Your answer should be the lines below from the one with "(** * OpenProject" to the one with "- A JavaScript string", both included, given again exactly and with nothing added.

Available data:
____________________
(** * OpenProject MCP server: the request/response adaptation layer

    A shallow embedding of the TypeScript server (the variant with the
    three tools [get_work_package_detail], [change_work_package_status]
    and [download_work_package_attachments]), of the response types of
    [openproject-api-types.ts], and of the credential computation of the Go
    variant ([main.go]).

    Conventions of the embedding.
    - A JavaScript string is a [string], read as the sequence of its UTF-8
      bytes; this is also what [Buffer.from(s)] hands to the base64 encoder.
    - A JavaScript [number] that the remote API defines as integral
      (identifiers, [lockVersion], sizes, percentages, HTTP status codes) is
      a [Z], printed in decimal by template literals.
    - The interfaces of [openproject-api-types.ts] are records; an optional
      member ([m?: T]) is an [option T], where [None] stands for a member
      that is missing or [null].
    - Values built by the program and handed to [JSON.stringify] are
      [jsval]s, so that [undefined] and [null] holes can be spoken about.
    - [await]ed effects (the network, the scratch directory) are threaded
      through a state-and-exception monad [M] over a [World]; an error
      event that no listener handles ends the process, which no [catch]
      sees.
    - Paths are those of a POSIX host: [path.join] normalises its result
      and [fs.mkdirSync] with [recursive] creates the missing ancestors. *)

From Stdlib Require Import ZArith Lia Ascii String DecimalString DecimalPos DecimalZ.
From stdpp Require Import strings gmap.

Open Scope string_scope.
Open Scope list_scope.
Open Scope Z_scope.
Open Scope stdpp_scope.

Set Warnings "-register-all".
____________________
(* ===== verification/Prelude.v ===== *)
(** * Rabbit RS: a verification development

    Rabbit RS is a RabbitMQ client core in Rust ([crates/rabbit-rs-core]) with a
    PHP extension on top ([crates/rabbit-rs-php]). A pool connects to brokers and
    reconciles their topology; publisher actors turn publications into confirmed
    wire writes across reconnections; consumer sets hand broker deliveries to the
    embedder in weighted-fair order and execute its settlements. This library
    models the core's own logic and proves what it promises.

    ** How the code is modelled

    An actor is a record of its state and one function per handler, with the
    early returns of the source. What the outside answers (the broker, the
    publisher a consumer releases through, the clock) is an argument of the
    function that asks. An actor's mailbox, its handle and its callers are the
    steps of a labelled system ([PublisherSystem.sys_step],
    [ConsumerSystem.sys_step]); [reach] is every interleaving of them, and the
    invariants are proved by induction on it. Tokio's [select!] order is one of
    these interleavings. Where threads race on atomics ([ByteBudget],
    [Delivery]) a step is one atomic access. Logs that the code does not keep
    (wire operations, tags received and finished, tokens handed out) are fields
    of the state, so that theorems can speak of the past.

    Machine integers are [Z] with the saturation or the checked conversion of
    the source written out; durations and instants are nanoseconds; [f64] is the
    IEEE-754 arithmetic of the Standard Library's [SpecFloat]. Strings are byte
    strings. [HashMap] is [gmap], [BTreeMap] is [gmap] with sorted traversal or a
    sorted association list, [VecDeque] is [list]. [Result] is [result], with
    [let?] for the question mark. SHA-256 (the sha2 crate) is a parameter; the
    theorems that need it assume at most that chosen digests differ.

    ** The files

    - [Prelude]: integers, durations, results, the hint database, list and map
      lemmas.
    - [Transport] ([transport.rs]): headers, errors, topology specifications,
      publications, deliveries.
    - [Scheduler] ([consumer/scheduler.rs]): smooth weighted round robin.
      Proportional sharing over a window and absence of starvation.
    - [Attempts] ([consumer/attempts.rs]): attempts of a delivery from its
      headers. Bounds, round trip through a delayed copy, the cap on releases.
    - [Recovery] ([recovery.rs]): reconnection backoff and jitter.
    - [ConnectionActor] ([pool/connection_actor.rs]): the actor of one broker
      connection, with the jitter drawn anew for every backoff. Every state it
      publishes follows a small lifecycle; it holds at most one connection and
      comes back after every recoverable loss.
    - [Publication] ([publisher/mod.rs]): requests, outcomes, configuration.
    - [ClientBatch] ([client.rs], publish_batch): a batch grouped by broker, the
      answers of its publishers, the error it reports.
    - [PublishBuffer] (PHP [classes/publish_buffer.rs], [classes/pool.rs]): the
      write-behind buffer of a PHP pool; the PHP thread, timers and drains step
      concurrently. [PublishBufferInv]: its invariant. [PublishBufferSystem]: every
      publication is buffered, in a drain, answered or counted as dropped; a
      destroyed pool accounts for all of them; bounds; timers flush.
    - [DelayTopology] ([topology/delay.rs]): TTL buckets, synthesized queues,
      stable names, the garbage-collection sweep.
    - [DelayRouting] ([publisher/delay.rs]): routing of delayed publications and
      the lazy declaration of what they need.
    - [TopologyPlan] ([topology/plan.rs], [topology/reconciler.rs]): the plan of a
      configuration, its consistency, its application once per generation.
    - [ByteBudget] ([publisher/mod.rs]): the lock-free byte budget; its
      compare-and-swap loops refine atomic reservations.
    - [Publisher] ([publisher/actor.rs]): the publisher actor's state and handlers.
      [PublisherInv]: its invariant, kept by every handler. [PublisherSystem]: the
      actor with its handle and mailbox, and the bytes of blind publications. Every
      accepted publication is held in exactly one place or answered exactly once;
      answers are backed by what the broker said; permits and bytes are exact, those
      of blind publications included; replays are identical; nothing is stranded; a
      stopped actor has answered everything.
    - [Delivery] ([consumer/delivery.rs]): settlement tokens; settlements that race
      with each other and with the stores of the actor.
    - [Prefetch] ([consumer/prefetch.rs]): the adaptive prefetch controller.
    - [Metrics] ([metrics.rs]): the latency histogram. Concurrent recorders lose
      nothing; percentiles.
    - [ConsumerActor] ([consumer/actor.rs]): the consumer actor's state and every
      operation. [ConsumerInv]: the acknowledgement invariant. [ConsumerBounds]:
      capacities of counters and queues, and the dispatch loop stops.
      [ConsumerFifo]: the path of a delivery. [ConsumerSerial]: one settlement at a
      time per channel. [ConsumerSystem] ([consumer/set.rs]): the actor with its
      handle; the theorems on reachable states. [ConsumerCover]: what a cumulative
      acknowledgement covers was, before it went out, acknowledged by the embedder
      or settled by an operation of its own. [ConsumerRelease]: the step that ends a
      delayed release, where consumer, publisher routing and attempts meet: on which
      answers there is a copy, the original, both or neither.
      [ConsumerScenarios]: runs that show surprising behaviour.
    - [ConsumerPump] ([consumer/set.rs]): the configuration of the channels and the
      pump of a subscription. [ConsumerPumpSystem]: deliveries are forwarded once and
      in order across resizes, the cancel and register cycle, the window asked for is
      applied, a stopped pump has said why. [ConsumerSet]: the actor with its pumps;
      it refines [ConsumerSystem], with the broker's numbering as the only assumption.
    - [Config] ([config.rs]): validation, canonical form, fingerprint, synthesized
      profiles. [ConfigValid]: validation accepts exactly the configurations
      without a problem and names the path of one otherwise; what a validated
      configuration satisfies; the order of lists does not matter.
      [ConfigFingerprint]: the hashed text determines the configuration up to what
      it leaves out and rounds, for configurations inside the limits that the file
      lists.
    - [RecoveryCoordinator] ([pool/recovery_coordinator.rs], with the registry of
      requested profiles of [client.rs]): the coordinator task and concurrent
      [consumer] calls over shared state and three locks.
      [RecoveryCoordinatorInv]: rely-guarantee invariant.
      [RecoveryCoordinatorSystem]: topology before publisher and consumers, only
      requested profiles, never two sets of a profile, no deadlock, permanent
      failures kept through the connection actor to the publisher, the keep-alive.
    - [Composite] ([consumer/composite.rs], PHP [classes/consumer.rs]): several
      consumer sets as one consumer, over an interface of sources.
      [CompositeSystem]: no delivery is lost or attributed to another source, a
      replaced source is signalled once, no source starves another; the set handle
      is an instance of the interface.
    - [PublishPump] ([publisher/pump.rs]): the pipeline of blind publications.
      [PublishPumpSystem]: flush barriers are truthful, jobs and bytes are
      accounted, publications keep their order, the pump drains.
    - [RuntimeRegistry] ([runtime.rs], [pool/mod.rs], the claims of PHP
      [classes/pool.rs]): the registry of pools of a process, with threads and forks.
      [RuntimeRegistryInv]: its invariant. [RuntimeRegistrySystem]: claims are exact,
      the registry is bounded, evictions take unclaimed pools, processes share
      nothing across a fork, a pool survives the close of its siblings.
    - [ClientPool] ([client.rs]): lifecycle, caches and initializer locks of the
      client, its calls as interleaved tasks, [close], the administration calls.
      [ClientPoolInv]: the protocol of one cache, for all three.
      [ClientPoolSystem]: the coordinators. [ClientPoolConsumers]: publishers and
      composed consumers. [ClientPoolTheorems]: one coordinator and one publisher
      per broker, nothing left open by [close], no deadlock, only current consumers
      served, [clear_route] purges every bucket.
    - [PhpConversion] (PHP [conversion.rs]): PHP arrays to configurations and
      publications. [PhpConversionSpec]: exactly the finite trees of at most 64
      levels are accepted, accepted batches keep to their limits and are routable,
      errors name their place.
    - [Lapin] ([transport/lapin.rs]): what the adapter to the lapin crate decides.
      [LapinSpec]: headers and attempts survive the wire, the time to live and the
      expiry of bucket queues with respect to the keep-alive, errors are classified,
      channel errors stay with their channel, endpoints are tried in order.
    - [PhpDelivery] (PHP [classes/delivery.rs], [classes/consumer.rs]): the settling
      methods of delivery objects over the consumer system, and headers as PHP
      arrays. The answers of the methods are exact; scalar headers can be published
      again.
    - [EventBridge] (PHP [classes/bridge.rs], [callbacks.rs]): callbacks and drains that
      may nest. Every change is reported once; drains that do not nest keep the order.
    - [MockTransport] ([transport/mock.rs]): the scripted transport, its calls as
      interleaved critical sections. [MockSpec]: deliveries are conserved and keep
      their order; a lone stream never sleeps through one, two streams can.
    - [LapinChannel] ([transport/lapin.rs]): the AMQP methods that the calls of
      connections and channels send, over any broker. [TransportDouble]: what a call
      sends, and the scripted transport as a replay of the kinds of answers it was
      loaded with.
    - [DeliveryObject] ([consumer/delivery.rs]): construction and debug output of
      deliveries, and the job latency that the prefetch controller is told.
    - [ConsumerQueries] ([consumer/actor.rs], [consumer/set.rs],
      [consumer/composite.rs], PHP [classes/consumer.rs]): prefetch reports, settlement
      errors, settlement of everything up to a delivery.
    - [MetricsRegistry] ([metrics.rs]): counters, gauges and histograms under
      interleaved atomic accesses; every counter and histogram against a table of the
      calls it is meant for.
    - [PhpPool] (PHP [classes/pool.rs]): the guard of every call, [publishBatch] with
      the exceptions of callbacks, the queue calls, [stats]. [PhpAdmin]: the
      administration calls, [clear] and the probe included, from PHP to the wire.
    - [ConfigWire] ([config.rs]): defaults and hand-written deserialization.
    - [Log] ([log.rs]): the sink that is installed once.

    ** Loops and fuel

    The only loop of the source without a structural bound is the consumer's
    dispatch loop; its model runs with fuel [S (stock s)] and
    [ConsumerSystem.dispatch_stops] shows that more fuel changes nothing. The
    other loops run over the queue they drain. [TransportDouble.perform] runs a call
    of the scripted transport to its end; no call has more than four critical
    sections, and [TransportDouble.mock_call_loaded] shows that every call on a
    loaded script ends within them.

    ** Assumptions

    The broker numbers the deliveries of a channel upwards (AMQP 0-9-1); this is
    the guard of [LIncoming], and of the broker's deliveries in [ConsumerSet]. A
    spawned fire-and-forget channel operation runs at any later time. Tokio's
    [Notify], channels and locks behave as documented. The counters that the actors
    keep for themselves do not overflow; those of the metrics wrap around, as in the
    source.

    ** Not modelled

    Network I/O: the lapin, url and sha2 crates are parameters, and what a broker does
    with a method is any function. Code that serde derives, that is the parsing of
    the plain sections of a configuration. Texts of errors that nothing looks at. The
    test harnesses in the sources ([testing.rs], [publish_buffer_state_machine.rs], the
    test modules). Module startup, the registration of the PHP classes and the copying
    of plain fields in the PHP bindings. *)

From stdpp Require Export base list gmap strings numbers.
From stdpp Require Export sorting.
____________________
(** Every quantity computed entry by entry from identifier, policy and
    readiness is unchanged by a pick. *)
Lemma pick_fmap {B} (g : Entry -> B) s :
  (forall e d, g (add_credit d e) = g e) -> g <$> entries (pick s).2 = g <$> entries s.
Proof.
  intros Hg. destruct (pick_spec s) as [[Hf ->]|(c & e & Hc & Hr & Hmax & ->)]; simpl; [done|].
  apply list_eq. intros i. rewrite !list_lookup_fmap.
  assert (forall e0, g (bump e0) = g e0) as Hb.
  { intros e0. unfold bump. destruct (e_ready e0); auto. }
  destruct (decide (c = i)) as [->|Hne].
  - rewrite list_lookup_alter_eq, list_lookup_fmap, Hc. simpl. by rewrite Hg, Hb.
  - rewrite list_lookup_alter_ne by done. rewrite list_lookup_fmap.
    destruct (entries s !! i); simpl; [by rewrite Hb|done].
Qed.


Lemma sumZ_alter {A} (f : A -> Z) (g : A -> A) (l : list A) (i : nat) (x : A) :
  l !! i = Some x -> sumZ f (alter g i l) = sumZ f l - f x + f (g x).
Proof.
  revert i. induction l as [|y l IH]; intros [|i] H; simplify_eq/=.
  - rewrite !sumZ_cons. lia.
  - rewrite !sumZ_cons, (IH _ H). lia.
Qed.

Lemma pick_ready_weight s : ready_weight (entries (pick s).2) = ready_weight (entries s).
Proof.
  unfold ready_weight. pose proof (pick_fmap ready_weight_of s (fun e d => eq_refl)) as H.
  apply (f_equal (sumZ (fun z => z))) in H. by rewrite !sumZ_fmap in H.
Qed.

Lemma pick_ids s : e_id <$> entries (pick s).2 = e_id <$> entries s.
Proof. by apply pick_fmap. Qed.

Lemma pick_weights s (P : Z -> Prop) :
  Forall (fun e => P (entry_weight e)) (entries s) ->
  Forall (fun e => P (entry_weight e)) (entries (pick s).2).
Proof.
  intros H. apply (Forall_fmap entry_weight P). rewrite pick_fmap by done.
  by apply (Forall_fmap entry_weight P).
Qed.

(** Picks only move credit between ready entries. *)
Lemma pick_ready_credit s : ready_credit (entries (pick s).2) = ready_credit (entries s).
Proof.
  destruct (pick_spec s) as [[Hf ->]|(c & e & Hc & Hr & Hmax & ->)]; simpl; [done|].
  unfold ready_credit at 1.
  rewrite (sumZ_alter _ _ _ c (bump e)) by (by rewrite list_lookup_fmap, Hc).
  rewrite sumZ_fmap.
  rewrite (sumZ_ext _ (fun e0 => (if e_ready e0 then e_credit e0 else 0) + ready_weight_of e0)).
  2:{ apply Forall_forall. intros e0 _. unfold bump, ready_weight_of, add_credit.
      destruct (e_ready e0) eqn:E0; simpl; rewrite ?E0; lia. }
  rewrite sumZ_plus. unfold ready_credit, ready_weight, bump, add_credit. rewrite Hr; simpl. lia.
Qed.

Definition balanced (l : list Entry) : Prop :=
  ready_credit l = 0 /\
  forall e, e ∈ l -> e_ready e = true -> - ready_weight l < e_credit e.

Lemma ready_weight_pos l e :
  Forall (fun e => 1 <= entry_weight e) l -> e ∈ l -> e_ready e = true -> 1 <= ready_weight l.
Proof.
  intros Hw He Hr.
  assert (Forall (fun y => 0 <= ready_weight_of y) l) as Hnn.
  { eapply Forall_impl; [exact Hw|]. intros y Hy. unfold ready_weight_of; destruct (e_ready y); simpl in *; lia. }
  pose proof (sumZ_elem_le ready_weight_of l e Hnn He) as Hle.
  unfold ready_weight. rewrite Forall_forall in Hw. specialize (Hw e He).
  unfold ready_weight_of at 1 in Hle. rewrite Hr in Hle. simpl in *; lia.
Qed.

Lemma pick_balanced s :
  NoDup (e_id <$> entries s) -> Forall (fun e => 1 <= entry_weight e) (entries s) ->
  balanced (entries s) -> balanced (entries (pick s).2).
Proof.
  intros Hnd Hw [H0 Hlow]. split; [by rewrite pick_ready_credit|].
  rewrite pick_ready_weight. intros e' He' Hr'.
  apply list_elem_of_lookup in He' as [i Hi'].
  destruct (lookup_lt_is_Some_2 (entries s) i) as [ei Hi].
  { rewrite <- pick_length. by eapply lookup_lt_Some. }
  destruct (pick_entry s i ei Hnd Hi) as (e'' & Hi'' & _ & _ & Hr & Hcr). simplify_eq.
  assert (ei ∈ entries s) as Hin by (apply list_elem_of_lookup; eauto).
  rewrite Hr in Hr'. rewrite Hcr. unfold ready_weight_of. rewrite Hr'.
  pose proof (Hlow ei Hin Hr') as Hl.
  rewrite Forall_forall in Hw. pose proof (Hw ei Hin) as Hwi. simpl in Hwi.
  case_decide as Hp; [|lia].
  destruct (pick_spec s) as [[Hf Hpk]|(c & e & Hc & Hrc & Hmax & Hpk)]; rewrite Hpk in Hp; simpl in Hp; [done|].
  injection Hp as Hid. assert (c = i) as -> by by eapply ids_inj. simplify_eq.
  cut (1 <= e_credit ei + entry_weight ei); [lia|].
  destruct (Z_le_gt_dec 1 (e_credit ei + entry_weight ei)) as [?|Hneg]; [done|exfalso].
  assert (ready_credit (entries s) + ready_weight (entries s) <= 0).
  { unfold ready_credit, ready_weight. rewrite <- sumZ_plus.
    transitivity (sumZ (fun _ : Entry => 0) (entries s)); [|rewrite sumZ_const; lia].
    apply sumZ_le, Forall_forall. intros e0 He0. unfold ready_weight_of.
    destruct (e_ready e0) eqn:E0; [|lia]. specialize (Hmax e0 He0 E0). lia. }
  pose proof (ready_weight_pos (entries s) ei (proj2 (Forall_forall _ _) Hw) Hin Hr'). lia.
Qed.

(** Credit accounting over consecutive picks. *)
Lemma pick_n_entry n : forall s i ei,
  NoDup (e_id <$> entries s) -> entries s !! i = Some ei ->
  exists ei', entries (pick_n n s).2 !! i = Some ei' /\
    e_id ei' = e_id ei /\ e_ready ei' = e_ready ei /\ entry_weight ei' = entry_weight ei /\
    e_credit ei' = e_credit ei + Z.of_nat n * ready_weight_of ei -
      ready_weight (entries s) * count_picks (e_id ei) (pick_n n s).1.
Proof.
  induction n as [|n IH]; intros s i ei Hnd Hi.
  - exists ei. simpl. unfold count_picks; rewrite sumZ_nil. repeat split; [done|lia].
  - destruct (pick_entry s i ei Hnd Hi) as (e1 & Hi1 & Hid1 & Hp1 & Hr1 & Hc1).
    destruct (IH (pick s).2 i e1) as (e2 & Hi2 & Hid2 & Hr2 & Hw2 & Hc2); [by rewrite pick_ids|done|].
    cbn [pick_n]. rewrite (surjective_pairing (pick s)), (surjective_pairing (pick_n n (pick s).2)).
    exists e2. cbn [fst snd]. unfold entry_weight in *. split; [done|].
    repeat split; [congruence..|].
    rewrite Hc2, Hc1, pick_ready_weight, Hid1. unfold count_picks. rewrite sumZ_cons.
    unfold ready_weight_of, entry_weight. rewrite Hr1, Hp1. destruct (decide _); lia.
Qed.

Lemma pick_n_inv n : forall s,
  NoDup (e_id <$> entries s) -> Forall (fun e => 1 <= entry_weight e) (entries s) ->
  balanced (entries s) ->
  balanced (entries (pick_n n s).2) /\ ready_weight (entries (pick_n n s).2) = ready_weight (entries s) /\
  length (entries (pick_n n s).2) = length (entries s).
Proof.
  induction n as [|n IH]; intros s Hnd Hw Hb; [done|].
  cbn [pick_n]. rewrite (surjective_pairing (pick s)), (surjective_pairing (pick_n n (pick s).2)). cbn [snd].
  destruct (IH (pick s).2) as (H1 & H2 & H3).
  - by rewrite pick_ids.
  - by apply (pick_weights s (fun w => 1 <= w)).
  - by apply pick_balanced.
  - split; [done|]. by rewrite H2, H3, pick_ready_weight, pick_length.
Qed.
____________________
Exercise result:
(** * OpenProject MCP server: the request/response adaptation layer

    A shallow embedding of the TypeScript server (the variant with the
    three tools [get_work_package_detail], [change_work_package_status]
    and [download_work_package_attachments]), of the response types of
    [openproject-api-types.ts], and of the credential computation of the Go
    variant ([main.go]).

    Conventions of the embedding.
    - A JavaScript string is a [string], read as the sequence of its UTF-8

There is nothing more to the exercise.